College of Grassland Science and Technology, China Agricultural University, Beijing, China.
Japan International Research Center for Agricultural Sciences (JIRCAS), Tsukuba, Japan.
J Appl Microbiol. 2021 Nov;131(5):2193-2211. doi: 10.1111/jam.15124. Epub 2021 May 12.
To effectively use woody plant resources to prepare silage for ruminants, Pacific Biosciences (PacBio) single-molecule real-time (SMRT) sequencing was applied to study the microbial network and fermentation characteristics of paper mulberry (PM) silage prepared with corn meal (CM) and rice bran (RB) as exogenous additives.
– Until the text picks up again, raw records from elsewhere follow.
(** The object of a stream and a flag that asks for a frame may change at any time. *)
Lemma outside_sstream (server : bool) (s : QUIC_STREAM) (ss ss' : QUIC_SSTREAM) : stream_ok server s -> qs_sstream s = Some ss ->
  ossl_quic_sstream_get_final_size ss' = ossl_quic_sstream_get_final_size ss -> outside s (s <| qs_sstream := Some ss' |>).
Proof.
  intros Ho Hss Hf. split; cbn; rewrite ?Hss; try done; try exact (sk_want_reset _ _ Ho).
  all: repeat match goal with |- _ /\ _ => split end; try done.
  - exact (sk_acked _ _ Ho).
  - intros Hd. destruct (sk_deleted _ _ Ho Hd) as [Hn|[Hr|(n & Hn)]]; [by left|by right; left|]. right. right. exists n. rewrite <- Hn.
    unfold ossl_quic_stream_send_get_final_size. cbn. rewrite Hss. cbn. by rewrite Hf.
Qed.

Lemma outside_want_fc (server : bool) (s : QUIC_STREAM) : stream_ok server s -> outside s (s <| qs_want_max_stream_data := true |>).
Proof.
  intros Ho. split; cbn; try done; try exact (sk_want_reset _ _ Ho); split; try done; first [exact (sk_acked _ _ Ho)|exact (sk_deleted _ _ Ho)].
Qed.

Lemma updated_twice (env : qsm_env) (server : bool) (s : QUIC_STREAM) (ss : QUIC_SSTREAM) : qs_sstream s = Some ss ->
  let s' := updated env server (updated env server s) in
  qs_want_max_stream_data s' = qs_want_max_stream_data s /\
  (qs_sstream s' = Some ss \/ (qs_send_state s' = QUIC_SSTREAM_STATE_DATA_RECVD /\ qs_sstream s' = None /\ ossl_quic_sstream_is_totally_acked ss = true)).
Proof.
  intros Hss s'. destruct (updated_keeps env server s ss Hss) as (_ & W1 & [H1|(H1 & H1' & H1'')]).
  - destruct (updated_keeps env server _ ss H1) as (_ & W2 & H2). split; [|exact H2]. subst s'. congruence.
  - destruct (updated_finished env server _ H1') as (_ & W2 & E & E'). split; [subst s'; congruence|]. right. subst s'. split_and!; congruence.
Qed.

(** *** Chains of changes of one stream *)

(** The stream [id] of the packetiser's map is [s], and the map is in order. *)
Definition stream_at (t : TXP) (id : Z) (s : QUIC_STREAM) : Prop :=
  qsm_ok (tx_qsm t) /\ qsm_map (tx_qsm t) !! id = Some s.

Lemma stream_at_ok (t : TXP) (id : Z) (s : QUIC_STREAM) : stream_at t id s -> stream_ok (qsm_is_server (tx_qsm t)) s.
Proof. intros [[_ Hok] Hs]. exact (Hok _ _ Hs). Qed.

Lemma stream_at_touch (t : TXP) (id : Z) (s s' : QUIC_STREAM) (f : QUIC_STREAM -> QUIC_STREAM) : stream_at t id s -> f s = s' -> outside s s' ->
  stream_at (t <| tx_qsm := qsm_upd (tx_qsm t) id f |>) id s'.
Proof.
  intros [Hk Hs] Hf Ho. assert (alter f id (qsm_map (tx_qsm t)) = alter (fun _ => s') id (qsm_map (tx_qsm t))) as He.
  { apply map_eq. intros i. destruct (decide (id = i)) as [<-|]; [|by rewrite !lookup_alter_ne]. rewrite !lookup_alter_eq, Hs. cbn. by rewrite Hf. }
  assert (qsm_upd (tx_qsm t) id f = qsm_upd (tx_qsm t) id (fun _ => s')) as -> by (unfold qsm_upd; by rewrite He).
  split; [exact (proj1 (touch_kept _ _ _ _ Hk Hs Ho))|]. cbn. by rewrite lookup_alter_eq, Hs.
Qed.

Lemma stream_at_update (t : TXP) (id : Z) (s : QUIC_STREAM) (env : qsm_env) : stream_at t id s ->
  exists q', ossl_quic_stream_map_update_state env (tx_qsm t) id = Some q' /\ qsm_is_server q' = qsm_is_server (tx_qsm t) /\
    let s' := updated env (qsm_is_server (tx_qsm t)) s in
    stream_at (t <| tx_qsm := q' |>) id s' /\ (id ∈ active_list q' <-> needs_service env (qsm_is_server (tx_qsm t)) s').
Proof.
  intros [Hk Hs]. pose proof Hk as [Hq Hok]. destruct (update_state_moved env _ id s Hq Hs (Hok _ _ Hs)) as (q' & Hu & Hm & _).
  exists q'. split; [done|]. split; [exact (mv_server _ _ _ _ Hm)|]. cbn zeta. split; [|by apply update_active; [exact (Hok _ _ Hs)|]].
  split; [|exact (moved_lookup _ _ _ _ Hm)]. cbn.
  destruct (run_op_kept env (tx_qsm t) (OpUpdate id) Hk ltac:(by eexists)) as (q2 & Hq2 & Hk2). cbn [run_op] in Hq2. rewrite Hu in Hq2. injection Hq2 as <-. apply Hk2.
Qed.

Lemma lost_sstream_spec (ck : QUIC_TXPIM_CHUNK) (ss : QUIC_SSTREAM) : us_wf (ss_new ss) -> range_ok (mkRange (ck_start ck) (ck_end ck)) ->
  (forall n, ck_start ck <= n <= ck_end ck -> ossl_uint_set_query (ss_new (lost_sstream ck ss)) n = true) /\
  ossl_quic_sstream_get_final_size (lost_sstream ck ss) = ossl_quic_sstream_get_final_size ss.
Proof.
  intros W Hr. unfold lost_sstream, ossl_quic_sstream_mark_lost. destruct (ossl_uint_set_insert true (ss_new ss) _) as [s' ok] eqn:Ei.
  destruct (insert_spec _ _ _ _ _ W Hr Ei) as (W' & Ht & Hf). destruct ok; [|by destruct (Hf eq_refl)]. cbn [fst].
  assert (forall n, ck_start ck <= n <= ck_end ck -> ossl_uint_set_query s' n = true) as Hq by (intros n Hn; apply query_spec, Ht; [done|done|by right]).
  destruct (ck_has_fin ck); [|by split]. unfold ossl_quic_sstream_mark_lost_fin. cbn. by destruct (ss_acked_final_size ss).
Qed.

(** A lost packet's stream data is sent again.  For every stream of a reachable
    map and every chunk of its data (with or without a FIN) reported lost: the
    handler succeeds; every byte of the chunk waits for transmission again, unless
    the send part has finished because everything was acknowledged all the same;
    a MAX_STREAM_DATA frame is asked for; and the stream is in the active list the
    packetiser visits exactly when it is due there. *)
Theorem lost_data_requeued (server : bool) (bfc ufc : option QUIC_RXFC) (t : TXP) (pkt : QUIC_TXPIM_PKT) (ck : QUIC_TXPIM_CHUNK)
  (s : QUIC_STREAM) (ss : QUIC_SSTREAM) (p : sspec) :
  qsm_runs (ossl_quic_stream_map_init server bfc ufc) (tx_qsm t) -> ck_stream_id ck <> UINT64_MAX ->
  qsm_map (tx_qsm t) !! ck_stream_id ck = Some s -> qs_sstream s = Some ss -> ss_reach ss p ->
  0 <= ck_start ck <= ck_end ck -> ck_end ck < U64_MOD -> ck_has_stop_sending ck = false -> ck_has_reset_stream ck = false ->
  exists t' s' ss', lost_chunk pkt true ck t = Some t' /\ qsm_map (tx_qsm t') !! ck_stream_id ck = Some s' /\
    (forall n, ck_start ck <= n <= ck_end ck -> ossl_uint_set_query (ss_new ss') n = true) /\
    (qs_sstream s' = Some ss' \/
     (qs_send_state s' = QUIC_SSTREAM_STATE_DATA_RECVD /\ qs_sstream s' = None /\ ossl_quic_sstream_is_totally_acked ss' = true)) /\
    qs_want_max_stream_data s' = true /\
    (ck_stream_id ck ∈ active_list (tx_qsm t') <-> needs_service (txp_env t) server s').
Proof.
  intros Hr Hid Hs Hss Hreach Hrg Hu Hstop Hreset. set (id := ck_stream_id ck) in *. apply reach_rel in Hreach. pose proof (rel_new_gaps _ _ Hreach) as W%us_gaps_wf.
  destruct (lost_sstream_spec ck ss W ltac:(split; [done|cbn; lia])) as [Hq Hfs]. set (ss' := lost_sstream ck ss) in *.
  destruct (runs_kept _ _ (init_ok server bfc ufc) Hr) as (Hk & Hsv & _). change (qsm_is_server (tx_qsm t) = server) in Hsv.
  assert (stream_at t id s) as A0 by done. pose proof (stream_at_ok _ _ _ A0) as O0.
  pose proof (stream_at_touch t id s _ (fun s => s <| qs_sstream := Some ss' |>) A0 eq_refl (outside_sstream _ _ _ _ O0 Hss Hfs)) as A1.
  set (t1 := t <| tx_qsm := _ |>) in A1. set (s1 := s <| qs_sstream := Some ss' |>) in A1. pose proof (stream_at_ok _ _ _ A1) as O1.
  pose proof (stream_at_touch t1 id s1 _ (fun s => s <| qs_want_max_stream_data := true |>) A1 eq_refl (outside_want_fc _ _ O1)) as A2.
  set (t2 := t1 <| tx_qsm := _ |>) in A2. set (s2 := s1 <| qs_want_max_stream_data := true |>) in A2.
  destruct (stream_at_update t2 id s2 (txp_env t) A2) as (q3 & E3 & V3 & A3 & _). change (qsm_is_server (tx_qsm t2)) with (qsm_is_server (tx_qsm t)) in *.
  set (s3 := updated (txp_env t) _ s2) in A3. set (t3 := t2 <| tx_qsm := q3 |>) in A3.
  destruct (stream_at_update t3 id s3 (txp_env t) A3) as (q4 & E4 & V4 & A4 & Act). change (qsm_is_server (tx_qsm t3)) with (qsm_is_server q3) in *.
  rewrite V3 in A4, Act. set (s4 := updated (txp_env t) _ s3) in A4, Act. exists (t3 <| tx_qsm := q4 |>), s4, ss'. split_and!.
  - unfold lost_chunk. fold id. cbn [Fifd.get_sstream_by_id txp_callbacks]. unfold get_sstream_by_id. rewrite (proj2 (Z.eqb_neq _ _) Hid).
    unfold ossl_quic_stream_map_get_by_id. rewrite Hs. cbn [mbind option_bind]. rewrite Hss.
    rewrite (proj2 (Z.leb_le _ _)) by lia. unfold is_app_chunk. fold id. rewrite (proj2 (Z.eqb_neq _ _) Hid), Hstop, Hreset. cbn [negb andb orb when_some mbind option_bind].
    rewrite andb_true_r. fold (lost_sstream ck ss). fold ss'.
    cbn [Fifd.put_sstream txp_callbacks Fifd.regen_frame Fifd.sstream_updated]. unfold put_sstream. rewrite (proj2 (Z.eqb_neq _ _) Hid). fold t1.
    assert (on_regen_notify OSSL_QUIC_FRAME_TYPE_MAX_STREAM_DATA id pkt t1 = Some t3) as ->.
    { change (on_regen_notify OSSL_QUIC_FRAME_TYPE_MAX_STREAM_DATA id pkt t1) with (on_stream t1 id (fun q =>
        ossl_quic_stream_map_update_state (txp_env t) (qsm_upd q id (fun s => s <| qs_want_max_stream_data := true |>)) id)).
      unfold on_stream, ossl_quic_stream_map_get_by_id. destruct A1 as [_ ->]. change (qsm_upd (tx_qsm t1) id _) with (tx_qsm t2). by rewrite E3. }
    cbn [mbind option_bind]. unfold on_sstream_updated, on_stream, ossl_quic_stream_map_get_by_id. destruct A3 as [_ ->].
    change (txp_env t3) with (txp_env t). by rewrite E4.
  - apply A4.
  - exact Hq.
  - exact (proj2 (updated_twice (txp_env t) (qsm_is_server (tx_qsm t)) s2 ss' eq_refl)).
  - exact (proj1 (updated_twice (txp_env t) (qsm_is_server (tx_qsm t)) s2 ss' eq_refl)).
  - change (tx_qsm (t3 <| tx_qsm := q4 |>)) with q4. rewrite Act, Hsv. done.
Qed.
PM is rich in nutrients and contains more than 26% crude protein in dry matter. After ensiling, the microbial diversity and abundance in PM, CM and RB decreased due to the anaerobic environment and acidic conditions. The CM-treated PM silage accelerated the conversion of the dominant microbial community from harmful bacteria to lactic acid bacteria and promoted lactic acid fermentation. When RB was used to treat PM silage, Enterobacter and Clostridium species became the main bacterial community during ensiling, leading to butyric acid fermentation and protein decomposition. Compared with RB, CM increased the amount of fermentation substrates, changed the microbial community structure and affected metabolic pathways (global metabolism, carbohydrate metabolism and amino acid metabolism), which improved the flavour and quality of the PM silage.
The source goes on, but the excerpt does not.